What is your plan of attack

 

As promised in the previous post, here is an attempt at compiling some specific tactics for each CCIE R&S exam module. I tried to order the bullet points with a logical sequence, but it’s not to be considered as a hard-coded process.

 

Very likely, many of these suggestions will appear quite obvious, but, nevertheless, I really hope that they might prove useful to some candidates. The list is certainly not exhaustive, so if you can think of other effective tactics, please do not hesitate to share them in the comments below.

 

CCIE R&S Written Exam

 

  • Carefully read the complete test item, including the question stem, answer choices, and supplementary material, if any.
  • Eliminate the unlikely, improbable, or absurd answer choices and identify the most likely or most plausible choices.
  • Identify differences between pairs of answer choices, if any.
  • Try to understand the technical concept that the item is testing.
  • Evaluate the answer choices you’ve determined to be plausible, attempting to eliminate those that might seem plausible on the surface but are nevertheless “distracters” (incorrect answer choices). In this manner, continue to home in on the correct response!
  • If you can’t find any solution, well, take an educated guess and move on to the next item before you get too bogged down and waste time.
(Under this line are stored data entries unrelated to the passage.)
Lemma unique_ids_after (oid : ObjectId) (l1 l2 : list Doc) (d : Doc) :
  unique_ids (l1 ++ d :: l2) ->
  has_id oid d = true ->
  forall x, In x l2 -> has_id oid x = false.
Proof.
  unfold unique_ids, has_id. rewrite map_app. simpl.
  intros Hn Hd x Hx. apply NoDup_remove_2 in Hn.
  apply String.eqb_eq in Hd.
  destruct (_id x =? oid)%string eqn:E; [|reflexivity].
  apply String.eqb_eq in E. exfalso. apply Hn.
  apply in_or_app. right. rewrite Hd, <- E. now apply in_map.
Qed.

Lemma find_none_app (f : Doc -> bool) (l1 l2 : list Doc) :
  (forall x, In x l1 -> f x = false) ->
  (forall x, In x l2 -> f x = false) ->
  List.find f (l1 ++ l2) = None.
Proof.
  intros H1 H2.
  destruct (List.find f (l1 ++ l2)) as [x|] eqn:E; [|reflexivity].
  apply find_some in E as [Hin Hf].
  apply in_app_or in Hin as [Hin | Hin];
    [rewrite (H1 x Hin) in Hf | rewrite (H2 x Hin) in Hf]; discriminate.
Qed.

(** X2. In a collection whose identifiers are unique, once [DELETE /:id] has
    answered 200 the record is gone: the collection has one record less, and
    [GET /:id] and a second [DELETE /:id] both answer 404. *)
Theorem delete_then_get (id : string) (st : Collection) :
  unique_ids st ->
  status (response_of (delete id) st) = 200 ->
  let st' := store_after (delete id) st in
  List.length st = S (List.length st') /\
  get_by_id id st' = (not_found, st', [FindById]) /\
  delete id st' = (not_found, st', [FindByIdAndDelete]).
Proof.
  intros Hu H st'. unfold st', response_of, store_after in *.
  rewrite delete_eq in *.
  destruct (castObjectId id) as [oid|] eqn:Hc; [|discriminate H].
  destruct (remove_first_split oid st)
    as [[Hf Hr] | (l1 & d & l2 & E & Hr & Hd & Hf & Hl)];
    rewrite Hf in *; [discriminate H|].
  cbn [fst snd]. rewrite Hr. subst st.
  assert (Hnone : List.find (has_id oid) (l1 ++ l2) = None).
  { apply find_none_app; [exact Hl|]. now apply (unique_ids_after oid l1 l2 d). }
  repeat split.
  - rewrite !length_app. simpl. lia.
  - now rewrite get_by_id_eq, Hc, Hnone.
  - rewrite delete_eq, Hc, Hnone.
    destruct (remove_first_split oid (l1 ++ l2))
      as [[_ Hr'] | (? & ? & ? & _ & _ & _ & Hf' & _)];
      [now rewrite Hr' | congruence].
Qed.

Lemma find_update_first_same (oid : ObjectId) (f : Doc -> Doc) (d : Doc)
  (st : Collection) :
  (forall x, _id (f x) = _id x) ->
  List.find (has_id oid) st = Some d ->
  List.find (has_id oid) (update_first oid f st) = Some (f d).
Proof.
  intros Hf. induction st as [|x st IH]; simpl; [discriminate|].
  destruct (has_id oid x) eqn:E; simpl.
  - intros H. injection H as <-. unfold has_id in *. now rewrite Hf, E.
  - rewrite E. exact IH.
Qed.

Lemma find_update_first_other (oid oid2 : ObjectId) (f : Doc -> Doc)
  (st : Collection) :
  (forall x, _id (f x) = _id x) ->
  oid2 <> oid ->
  List.find (has_id oid2) (update_first oid f st)
  = List.find (has_id oid2) st.
Proof.
  intros Hf Hne. induction st as [|x st IH]; simpl; [reflexivity|].
  destruct (has_id oid x) eqn:E; simpl.
  - unfold has_id in *. rewrite Hf. apply String.eqb_eq in E.
    replace (_id x =? oid2)%string with false; [reflexivity|].
    symmetry. apply String.eqb_neq. congruence.
  - now rewrite IH.
Qed.

(** X3. An update answered 200 replaces the two fields of the record with the
    trimmed values and stamps [updatedAt]; the identifier and [createdAt]
    stay. [GET /:id] then answers with the updated record, and [GET] of any
    other identifier answers as it did before the update. *)
Theorem update_then_get
  (env : Env) (id : string) (oid : ObjectId) (b : Body) (st : Collection) :
  castObjectId id = Some oid ->
  status (response_of (put env id b) st) = 200 ->
  exists d,
    List.find (has_id oid) st = Some d /\
    let d' := {| _id := _id d;
                 telegram_link := trim (asString (req_telegram_link b));
                 owner_name := trim (asString (req_owner_name b));
                 createdAt := createdAt d;
                 updatedAt := now env |} in
    let st' := store_after (put env id b) st in
    response_of (put env id b) st = updated d' /\
    get_by_id id st' = (found d', st', [FindById]) /\
    forall id2 oid2,
      castObjectId id2 = Some oid2 -> oid2 <> oid ->
      response_of (get_by_id id2) st' = response_of (get_by_id id2) st.
Proof.
  intros Hc H. unfold response_of, store_after in *. rewrite put_eq in *.
  rewrite Hc in *.
  destruct (negb _ || negb _); [discriminate H|].
  destruct (link_stored_elsewhere _ _ st); [discriminate H|].
  destruct (validate_update _ _); [|discriminate H].
  destruct (List.find (has_id oid) st) as [d|] eqn:Hf; [|discriminate H].
  exists d. split; [reflexivity|]. cbn [fst snd].
  split; [reflexivity|]. split.
  - rewrite get_by_id_eq, Hc.
    erewrite find_update_first_same;
      [reflexivity | intros; reflexivity | exact Hf].
  - intros id2 oid2 Hc2 Hne. rewrite !get_by_id_eq, Hc2.
    erewrite find_update_first_other;
      [destruct (List.find (has_id oid2) st); reflexivity
      | intros; reflexivity | exact Hne].
Qed.

(** ** The link of another record, and one's own *)

Lemma nodup_map_inj {A B : Type} (f : A -> B) (l : list A) (a b : A) :
  NoDup (map f l) -> In a l -> In b l -> f a = f b -> a = b.
Proof.
  induction l as [|x l IH]; simpl; [tauto|].
  intros Hn Ha Hb E. apply NoDup_cons_iff in Hn as [Hx Hn].
  destruct Ha as [-> | Ha], Hb as [-> | Hb]; auto.
  - exfalso. apply Hx. rewrite E. now apply in_map.
  - exfalso. apply Hx. rewrite <- E. now apply in_map.
Qed.

(** X4. In a collection the service built, an update that carries the link
    of a stored record under any other well-formed identifier, with a
    non-empty [owner_name], is answered 409 after the one lookup, and changes
    nothing. *)
Theorem update_link_conflict
  (env : Env) (reqs : list (Env * Request)) (d : Doc) (id : string)
  (oid : ObjectId) (owner : value) :
  In d (serve reqs []) ->
  castObjectId id = Some oid ->
  oid <> _id d ->
  truthy owner = true ->
  put env id {| req_telegram_link := Str (telegram_link d);
                req_owner_name := owner |} (serve reqs [])
  = (duplicate_link, serve reqs [], [FindOne]).
Proof.
  intros Hin Hc Hne Ho.
  destruct (serve_well_formed reqs [] empty_well_formed) as [_ Hs].
  rewrite Forall_forall in Hs.
  destruct (schema_ok_link d (Hs d Hin)) as [Ht Hl].
  rewrite put_eq. cbn [req_telegram_link req_owner_name asString].
  rewrite Hl, Ho, Hc, Ht. cbn [negb orb].
  replace (link_stored_elsewhere (telegram_link d) oid (serve reqs []))
    with true; [reflexivity|].
  symmetry. apply existsb_exists. exists d. split; [assumption|].
  rewrite String.eqb_refl. simpl. apply negb_true_iff.
  apply String.eqb_neq. congruence.
Qed.

(** X5. In a collection the service built, an update may keep the link of
    the record it updates: with that link and a valid owner name it is
    answered 200, and only the owner name and [updatedAt] of the record
    change. *)
Theorem update_own_link
  (env : Env) (reqs : list (Env * Request)) (d : Doc) (id : string)
  (owner : string) :
  In d (serve reqs []) ->
  castObjectId id = Some (_id d) ->
  spec_owner_ok owner = true ->
  response_of
    (put env id {| req_telegram_link := Str (telegram_link d);
                   req_owner_name := Str owner |}) (serve reqs [])
  = updated {| _id := _id d;
               telegram_link := telegram_link d;
               owner_name := trim owner;
               createdAt := createdAt d;
               updatedAt := now env |}.
Proof.
  intros Hin Hc Ho.
  destruct (serve_well_formed reqs [] empty_well_formed) as [[Hi Hu] Hs].
  rewrite Forall_forall in Hs.
  pose proof (Hs d Hin) as Hd.
  destruct (schema_ok_link d Hd) as [Ht Hl].
  destruct Hd as (_ & _ & Hv).
  assert (Hlv : telegram_link_validator (trim (telegram_link d)) = true).
  { rewrite Ht. apply link_valid_iff. unfold validate in Hv.
    destruct (validate_telegram_link (telegram_link d));
      [discriminate Hv | reflexivity]. }
  assert (He : link_stored_elsewhere (telegram_link d) (_id d) (serve reqs [])
               = false).
  { unfold link_stored_elsewhere.
    destruct (existsb _ _) eqn:E; [|reflexivity].
    apply existsb_exists in E as (x & Hx & E).
    apply andb_true_iff in E as [E1 E2]. apply String.eqb_eq in E1.
    rewrite (nodup_map_inj telegram_link _ x d Hu Hx Hin E1) in E2.
    unfold has_id in E2. now rewrite String.eqb_refl in E2. }
  assert (Hf : List.find (has_id (_id d)) (serve reqs []) = Some d).
  { destruct (List.find _ _) as [x|] eqn:E.
    - apply find_some in E as [Hx E]. unfold has_id in E.
      apply String.eqb_eq in E.
      now rewrite (nodup_map_inj _id _ x d Hi Hx Hin E).
    - apply (find_none _ _ E) in Hin. unfold has_id in Hin.
      now rewrite String.eqb_refl in Hin. }
  unfold response_of. rewrite put_eq.
  cbn [req_telegram_link req_owner_name asString].
  rewrite Hl, (spec_owner_ok_truthy owner Ho), Hc, Ht, He. cbn [negb orb].
  rewrite <- Ht at 1.
  rewrite (proj2 (validate_update_nil (trim (telegram_link d)) (trim owner)));
    [|apply validate_nil_iff; now rewrite Hlv, Ho].
  now rewrite Hf.
Qed.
But, don’t hesitate to reconsider if you have time, and change your mind.
  • Do not believe myths (like “always pick the longest answer” or “always choose the first or last option”)!

 

Troubleshooting Module of the CCIE R&S Lab Exam

 

  • Carefully read all resources, including questions, diagrams, and guidelines.
  • Try to identify the most likely topic being tested in each item (for example, Layer 2, Layer 3, Layer 4, control plane versus data plane, etc.).
  • Identify items with a high point value.
  • Cherry-pick items according to their point value, or those revolving around topics with which you feel comfortable, or even based on the number of hops that might be involved (if applicable). This process is quite personal, but I’d recommend actually starting first with items that have a low point value in order to build confidence and start collecting some points as soon as possible.
  • Focus on the region highlighted by the “mini-diagram” that is provided in each item stem. The only purpose of these diagrams is to help you quickly find the device(s) that the item is referring to. They are not meant to be readable, so keep the main diagram open in a pop-up window and resize it to fit your taste and need.
  • Don’t expect best-practice scenarios or designs. Don’t try to understand the whole scenario, but again, focus on the region highlighted by the mini-diagrams and figure out what the configuration is supposed to do in that region. There is no need to understand the whole topology before getting started.
  • Don’t let yourself get mired with a particular item; manage your time! Set a maximum time per item and move on to the next item if you can’t solve an item within that period. Then, come back to it later on if you have time.
  • Question yourself in order to isolate the issue to as few likely cause(s) as possible by using a logical methodology, starting wide and narrowing down to as few hops as possible. Hopefully, you’ll be able to narrow things down to the one device, interface, or feature that is the most likely culprit.
  • As you attempt to confirm your hunches, keep track of any changes that you make so that you can systematically undo them if your hunch is wrong.
  • Use the option to reload devices to their initial broken configuration if you have any doubts about the changes that you made and you want to revert to the initial situation. Remember that the virtual devices reboot much faster compared to hardware platforms.
  • Review or re-evaluate the guidelines before jumping to configure your final solution.
  • Think of alternate solutions and go for the simplest and/or the least demanding in terms of configuration work.
  • Keep a notepad with the validation tests for each item, and do regression tests when changing anything that could impact previously resolved items.
  • Keep track of which items were resolved, as well as the confidence level you possess in terms of having found the solution.
  • Aim for achieving 80 percent of the total score and use the last few minutes to verify your work rather than attempting a new item. Remember that while you need to achieve the minimum score in all modules, you don’t actually need more than 80 percent in the Troubleshooting Module!
  • Try not to use the optional extra time in the Troubleshooting Module, as you will most likely need that time in the Configuration Module, where the minimum score concept isn’t as important as for Troubleshooting and Diagnostic...

 

To be continued…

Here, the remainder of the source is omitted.